Figure 2. YAP activation leads to hepatocyte apoptosis and engulfment by Kupffer cells in mouse liver.

(a) Light microscopy to detect SA-β-gal-stained cells in liver sections of mice expressing the indicated molecules on day 2 post-HTVi. Scale bar, 10 μm (n=3). (b) Quantification of percentages of Myc⁺ cells in confocal immunofluorescence images of NOG mice expressing Myc-tagged YAP (WT) or YAP (5SA) assayed on the indicated days post-HTVi. Data are the mean±s.d. (n=3). (c) Representative confocal immunofluorescence images of the liver sections stained with anti-Myc, anti-F4/80 or 4′,6-diamidino-2-phenylindole (DAPI) on day 3 post-HTVi. Control, without HTVi. Scale bar, 20 μm (n=3). (d) High magnification image of the liver sections stained with anti-Myc or anti-F4/80 on day 3 post-HTVi (× 60 objective lens).

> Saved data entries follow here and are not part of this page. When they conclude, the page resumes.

(* ===== verification/GraphQl.v ===== *)
(** * The GraphQL surface

    Models the resolvers of [src/rust-core/verisim-api/src/graphql.rs].  An error is its
    message; a resolver that panics gives no answer: [None].  The execution of a GraphQL
    document, and the reading of a plan's JSON, are the libraries'. *)

From S2P Require Import Prelude Floats LockTable Provenance Temporal Graph Modality VectorSearch HexadTypes HexadStore Plan Optimizer PlanCache Drift ApiCommon ApiHexads ApiPlanner ApiStatus.
From stdpp Require Import pretty.
From Stdlib Require String.
Local Open Scope Z_scope.

(** [serde_json::from_str] for a plan, and the text of its error. *)
Class PlanJson := { parse_plan : string → result string LogicalPlan }.

(** ** Output and input types *)

Module GraphQl.

Record Health := { hl_status : string; hl_version : string; hl_uptime_seconds : Z }.

Record Hexad := {
  gh_id : string; gh_created_at : string; gh_modified_at : string; gh_version : Z;
  gh_has_graph : bool; gh_has_vector : bool; gh_has_tensor : bool; gh_has_semantic : bool;
  gh_has_document : bool; gh_version_count : Z;
}.

Record DriftStatus := {
  gd_drift_type : string; gd_current_score : f64; gd_moving_average : f64; gd_max_score : f64;
  gd_measurement_count : Z;
}.

Record PlanStep := {
  gp_step : Z; gp_operation : string; gp_modality : string; gp_time_ms : f64;
  gp_estimated_rows : Z; gp_selectivity : f64; gp_optimization_hint : option string;
}.

Record PhysicalPlan := {
  gy_steps : list PlanStep; gy_strategy : string; gy_total_time_ms : f64;
  gy_total_estimated_rows : Z; gy_notes : list string;
}.

Record ModalityCost := { gm_modality : string; gm_time_ms : f64; gm_percentage : f64 }.
Record PerformanceHint := { gf_severity : string; gf_message : string }.

(** Without the text, which is [fmt]'s. *)
Record ExplainOutput := {
  ge_steps : list PlanStep; ge_cost_breakdown : list ModalityCost;
  ge_performance_hints : list PerformanceHint; ge_total_cost_ms : f64; ge_strategy : string;
}.

Record PlannerConfigOutput := {
  go_global_mode : string; go_statistics_weight : f64; go_enable_adaptive : bool;
  go_parallel_threshold : Z;
}.

Record StoreStats := {
  gs_modality : string; gs_total_rows : Z; gs_avg_latency_ms : f64; gs_avg_rows_returned : Z;
  gs_query_count : Z;
}.

Record HexadInput := {
  gi_title : option string; gi_body : option string; gi_embedding : option (list f32);
  gi_types : option (list string); gi_tensor_shape : option (list Z); gi_tensor_data : option (list f64);
}.

Record PlannerConfigInput := {
  gc_global_mode : option string; gc_statistics_weight : option f64;
  gc_enable_adaptive : option bool; gc_parallel_threshold : option Z;
}.

Definition internal_server_error {A} : result string A := Err "Internal server error".

(** The message of the error is logged, not sent. *)
Definition hidden {E A} (r : result E A) : result string A := map_err (λ _, "Internal server error") r.

Section resolvers.
Context {CH : Chrono} {PL : Platform} {BK : Backends} {UC : Unicode}.
Context {FX : FixedDisplay} {HD : HashIter DriftType} {HM : HashIter Modality} {LG : Log2} {DC : DebugCondition}.
Context {PJ : PlanJson} (config : HexadConfig).

(** ** Queries *)

Definition health (version : string) (uptime : Z) : Health :=
  {| hl_status := "healthy"; hl_version := version; hl_uptime_seconds := uptime |}.

Definition of_hexad (h : HexadTypes.Hexad) : Hexad :=
  {| gh_id := h_id h; gh_created_at := to_rfc3339 (hs_created_at (h_status h));
     gh_modified_at := to_rfc3339 (hs_modified_at (h_status h)); gh_version := hs_version (h_status h);
     gh_has_graph := is_some (h_graph_node h); gh_has_vector := is_some (h_embedding h);
     gh_has_tensor := is_some (h_tensor h); gh_has_semantic := is_some (h_semantic h);
     gh_has_document := is_some (h_document h); gh_version_count := h_version_count h |}.

Definition hexad (id : string) (s : HexadState) : result string (option Hexad) :=
  o ← hidden (hexad_get config id s);
  Ok (option_map of_hexad o).

(** [limit] is an [i32] taken as a [usize]. *)
Definition search_text (query : string) (limit : option Z) (s : HexadState)
    : result string (list SearchResultResponse) :=
  let limit := Z.to_nat (wrap 64 (default 10 limit)) in
  hexads ← hidden (HexadStore.search_text config query limit s);
  Ok (imap search_result hexads).

Definition drift_status (d : DriftDetector) : list DriftStatus :=
  (λ '(t, m), {| gd_drift_type := drift_type_display t; gd_current_score := dm_current_score m;
                 gd_moving_average := dm_moving_average m; gd_max_score := dm_max_score m;
                 gd_measurement_count := dm_measurement_count m |}) <$> iter_metrics d.

(** [{:?}] of a mode is its name. *)
Definition mode_debug (m : OptimizationMode) : string :=
  match m with Conservative => "Conservative" | Balanced => "Balanced" | Aggressive => "Aggressive" end.

(** [usize as i32] *)
Definition as_i32 (n : nat) : Z := wrap_signed 32 (Z.of_nat n).

Definition config_output (cfg : PlannerConfig) : PlannerConfigOutput :=
  {| go_global_mode := mode_debug (global_mode cfg); go_statistics_weight := statistics_weight cfg;
     go_enable_adaptive := enable_adaptive cfg; go_parallel_threshold := as_i32 (parallel_threshold cfg) |}.

(** [state.planner.lock()] and what is done with it. *)
Definition locked {A} (f : Planner → option (result string A * Planner)) (m : PlannerMutex)
    : option (result string A) * PlannerMutex :=
  if mx_poisoned m then (Some internal_server_error, m)
  else match f (mx_value m) with
       | Some (r, p) => (Some r, {| mx_poisoned := false; mx_value := p |})
       | None => (None, {| mx_poisoned := true; mx_value := mx_value m |})
       end.

Definition planner_config : PlannerMutex → option (result string PlannerConfigOutput) * PlannerMutex :=
  locked (λ p, Some (Ok (config_output (pl_config p)), p)).

Definition store_stats (stats : StatisticsCollector) (m : Modality) : option StoreStats :=
  (λ s, {| gs_modality := modality_display m; gs_total_rows := st_total_rows s;
           gs_avg_latency_ms := st_avg_latency_ms s; gs_avg_rows_returned := st_avg_rows_returned s;
           gs_query_count := st_query_count s |}) <$> stats_get m stats.

Definition planner_stats : PlannerMutex → option (result string (list StoreStats)) * PlannerMutex :=
  locked (λ p, Some (Ok (omap (store_stats (pl_stats p)) ALL), p)).

Definition convert_explain (e : Optimizer.ExplainOutput) : ExplainOutput :=
  {| ge_steps := (λ s, {| gp_step := as_i32 (es_step s); gp_operation := es_operation s;
                          gp_modality := modality_display (es_modality s); gp_time_ms := es_cost_ms s;
                          gp_estimated_rows := es_rows s; gp_selectivity := es_selectivity s;
                          gp_optimization_hint := es_hint s |}) <$> eo_steps e;
     ge_cost_breakdown := (λ b, {| gm_modality := modality_display (mb_modality b);
                                   gm_time_ms := mb_time_ms b; gm_percentage := mb_percentage b |})
                            <$> eo_cost_breakdown e;
     ge_performance_hints := (λ h, {| gf_severity := ph_severity h; gf_message := ph_message h |})
                               <$> eo_performance_hints e;
     ge_total_cost_ms := eo_total_cost_ms e; ge_strategy := eo_strategy e |}.

Definition strategy_debug (s : ExecutionStrategy) : string :=
  match s with Sequential => "Sequential" | Parallel => "Parallel" end.

Definition convert_physical_plan (p : Plan.PhysicalPlan) : PhysicalPlan :=
  {| gy_steps := (λ s, {| gp_step := as_i32 (ps_step s); gp_operation := ps_operation s;
                          gp_modality := modality_display (ps_modality s);
                          gp_time_ms := time_ms (ps_cost s);
                          gp_estimated_rows := estimated_rows (ps_cost s);
                          gp_selectivity := selectivity (ps_cost s);
                          gp_optimization_hint := ps_optimization_hint s |}) <$> pp_steps p;
     gy_strategy := strategy_debug (pp_strategy p); gy_total_time_ms := time_ms (pp_total_cost p);
     gy_total_estimated_rows := estimated_rows (pp_total_cost p); gy_notes := pp_notes p |}.

(** Run [f] on the plan, if the text is one. *)
Definition with_plan {A} (plan_json : string)
    (f : LogicalPlan → PlannerMutex → option (result string A) * PlannerMutex) (m : PlannerMutex)
    : option (result string A) * PlannerMutex :=
  match parse_plan plan_json with
  | Err e => (Some (Err ("Invalid plan JSON: " +:+ e)), m)
  | Ok logical => f logical m
  end.

Definition explain_plan (plan_json : string)
    : PlannerMutex → option (result string ExplainOutput) * PlannerMutex :=
  with_plan plan_json (λ logical, locked (λ p,
    (λ r, (map_err (λ e, "Plan error: " +:+ planner_error_to_string e) (e ← r; Ok (convert_explain e)), p))
      <$> explain p logical)).

(** ** Mutations *)

Definition to_hexad_input (input : HexadInput) : HexadTypes.HexadInput :=
  {| hi_graph := None;
     hi_vector := (λ e, {| hv_embedding := e; hv_model := None |}) <$> gi_embedding input;
     hi_tensor := None;
     hi_semantic := (λ ts, {| hm_types := ts; hm_properties := ∅ |}) <$> gi_types input;
     hi_document := (λ title, document_without_fields title (default "" (gi_body input))) <$> gi_title input;
     hi_provenance := None; hi_spatial := None; hi_metadata := ∅ |}.

Definition create_hexad (input : HexadInput) (s : HexadState) : result string Hexad * HexadState :=
  let '(r, s) := create config (to_hexad_input input) s in
  (h ← hidden r; Ok (of_hexad h), s).

Definition delete_hexad (id : string) (s : HexadState) : result string bool * HexadState :=
  let '(r, s) := hexad_delete id s in (_ ← hidden r; Ok true, s).

Definition optimize_plan (plan_json : string)
    : PlannerMutex → option (result string PhysicalPlan) * PlannerMutex :=
  with_plan plan_json (λ logical, locked (λ p,
    (λ r, (map_err planner_error_to_string (physical ← r; Ok (convert_physical_plan physical)), p)) <$> optimize p logical)).

Definition parse_mode (mode : string) : OptimizationMode :=
  let mode := str_lowercase mode in
  if bool_decide (mode = "conservative") then Conservative
  else if bool_decide (mode = "aggressive") then Aggressive
  else Balanced.

(** [t as usize] for an [i32]. *)
Definition as_usize (t : Z) : nat := Z.to_nat (wrap 64 t).

Definition updated_config (input : PlannerConfigInput) (cfg : PlannerConfig) : PlannerConfig :=
  {| global_mode := default (global_mode cfg) (parse_mode <$> gc_global_mode input);
     modality_overrides := modality_overrides cfg;
     statistics_weight := default (statistics_weight cfg) (gc_statistics_weight input);
     enable_adaptive := default (enable_adaptive cfg) (gc_enable_adaptive input);
     parallel_threshold := default (parallel_threshold cfg) (as_usize <$> gc_parallel_threshold input) |}.

Definition update_planner_config (input : PlannerConfigInput)
    : PlannerMutex → option (result string PlannerConfigOutput) * PlannerMutex :=
  locked (λ p,
    let cfg := updated_config input (pl_config p) in
    Some (Ok (config_output cfg), {| pl_config := cfg; pl_stats := pl_stats p |})).

(** ** What the resolvers promise *)

(** The request over HTTP that a GraphQL input stands for: there is no tensor in it. *)
Definition rest_request (input : HexadInput) : HexadRequest :=
  {| hq_title := gi_title input; hq_body := gi_body input; hq_embedding := gi_embedding input;
     hq_types := gi_types input; hq_relationships := None; hq_tensor := None; hq_provenance := None;
     hq_spatial := None; hq_metadata := None |}.

Definition of_response (x : HexadResponse) : Hexad :=
  {| gh_id := hr_id x; gh_created_at := xr_created_at (hr_status x);
     gh_modified_at := xr_modified_at (hr_status x); gh_version := xr_version (hr_status x);
     gh_has_graph := hr_has_graph x; gh_has_vector := hr_has_vector x; gh_has_tensor := hr_has_tensor x;
     gh_has_semantic := hr_has_semantic x; gh_has_document := hr_has_document x;
     gh_version_count := hr_version_count x |}.

(** An error of the REST endpoint is one message here, but for an unknown entity that is read. *)
Definition as_graphql {A B} (f : A → B) (r : result ApiError A) : result string B :=
  match r with Ok a => Ok (f a) | Err _ => internal_server_error end.

Lemma rest_input input : ApiHexads.to_hexad_input (rest_request input) = to_hexad_input input.
Proof.
  unfold ApiHexads.to_hexad_input, to_hexad_input. cbn.
  by destruct (gi_title input), (gi_body input), (gi_embedding input), (gi_types input).
Qed.

(** The mutations on entities do what the REST endpoints do, on the same store and with the
    same answer in fewer fields; the tensor of an input is no part of what is created.  Reading
    an entity agrees too, and an unknown one is [null] instead of an error.  (An identifier
    that the REST endpoints refuse is looked up all the same.) *)
Theorem graphql_like_rest {UH : UnicodeChar} (input : HexadInput) (id : string) (s : HexadState) :
  create_hexad input s =
    (let '(r, s') := create_hexad_handler config (rest_request input) s in
     (as_graphql (λ x, of_response x.2) r, s')) ∧
  (validate_hexad_id id = Ok () →
   delete_hexad id s =
     (let '(r, s') := delete_hexad_handler id s in (as_graphql (λ _, true) r, s')) ∧
   hexad id s =
     match get_hexad_handler config id s with
     | Err (ApiNotFound _) => Ok None
     | r => as_graphql (λ x, Some (of_response x)) r
     end).
Proof.
  split.
  - unfold create_hexad, create_hexad_handler. rewrite rest_input.
    by destruct (create config (to_hexad_input input) s) as [[h|e] s'].
  - intros Hv. unfold delete_hexad, delete_hexad_handler, checked, hexad, get_hexad_handler, get_or_not_found.
    rewrite Hv. split; [by destruct (hexad_delete id s) as [[[]|e] s']; [|destruct e]|].
    by destruct (hexad_get config id s) as [[h|]|e].
Qed.

Lemma as_i32_as_usize t : - 2 ^ 31 ≤ t < 2 ^ 31 → as_i32 (as_usize t) = t.
Proof.
  intros Ht. unfold as_i32, as_usize, wrap_signed.
  rewrite Z2Nat.id by (pose proof (wrap_range 64 t); lia).
  assert (wrap 32 (wrap 64 t) = t mod 2 ^ 32) as ->.
  { unfold wrap. replace (2 ^ 64) with (2 ^ 32 * 2 ^ 32) by reflexivity.
    rewrite Z.rem_mul_r by lia. rewrite Z.mul_comm, Z_mod_plus_full. apply Z.mod_mod. lia. }
  unfold to_signed. destruct (decide (0 ≤ t)).
  - rewrite Z.mod_small by lia. destruct (Z.ltb_spec t (2 ^ (32 - 1))); lia.
  - assert (t mod 2 ^ 32 = t + 2 ^ 32) as ->.
    { rewrite <- (Z_mod_plus_full t 1). apply Z.mod_small. lia. }
    destruct (Z.ltb_spec (t + 2 ^ 32) (2 ^ (32 - 1))); lia.
Qed.

(** A change of the planner's configuration on a healthy planner: what is given is set, the rest
    and the overrides stay, and the configuration read next is the one answered, a negative
    threshold included; a mode that is not one of the names is taken for the balanced one. *)
Theorem config_update_reads_back (input : PlannerConfigInput) (p : Planner) :
  ∃ out p', update_planner_config input {| mx_poisoned := false; mx_value := p |}
    = (Some (Ok out), {| mx_poisoned := false; mx_value := p' |}) ∧
  (planner_config {| mx_poisoned := false; mx_value := p' |}).1 = Some (Ok out) ∧
  pl_stats p' = pl_stats p ∧ modality_overrides (pl_config p') = modality_overrides (pl_config p) ∧
  go_global_mode out = mode_debug (default (global_mode (pl_config p)) (parse_mode <$> gc_global_mode input)) ∧
  go_statistics_weight out = default (statistics_weight (pl_config p)) (gc_statistics_weight input) ∧
  go_enable_adaptive out = default (enable_adaptive (pl_config p)) (gc_enable_adaptive input) ∧
  (∀ t, gc_parallel_threshold input = Some t → - 2 ^ 31 ≤ t < 2 ^ 31 → go_parallel_threshold out = t) ∧
  (gc_parallel_threshold input = None →
   go_parallel_threshold out = as_i32 (parallel_threshold (pl_config p))).
Proof.
  eexists _, _. split; [reflexivity|]. split_and!; try done; cbn.
  - intros t -> Ht. by apply as_i32_as_usize.
  - by intros ->.
Qed.

End resolvers.
End GraphQl.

Scale bar, 10 μm (n=3). (e) Representative confocal immunofluorescence images of livers expressing Myc-tagged YAP (5SA) and treated with clodronate liposomes for the indicated days post-HTVi to deplete Kupffer cells. Sections were stained with anti-Myc, anti-F4/80 or TUNEL as indicated. Scale bar, 10 μm (n=4). (f) Quantification of percentages of cells positive for F4/80, Myc or TUNEL in the liver sections in (e). Data are the mean±s.d. (n=4).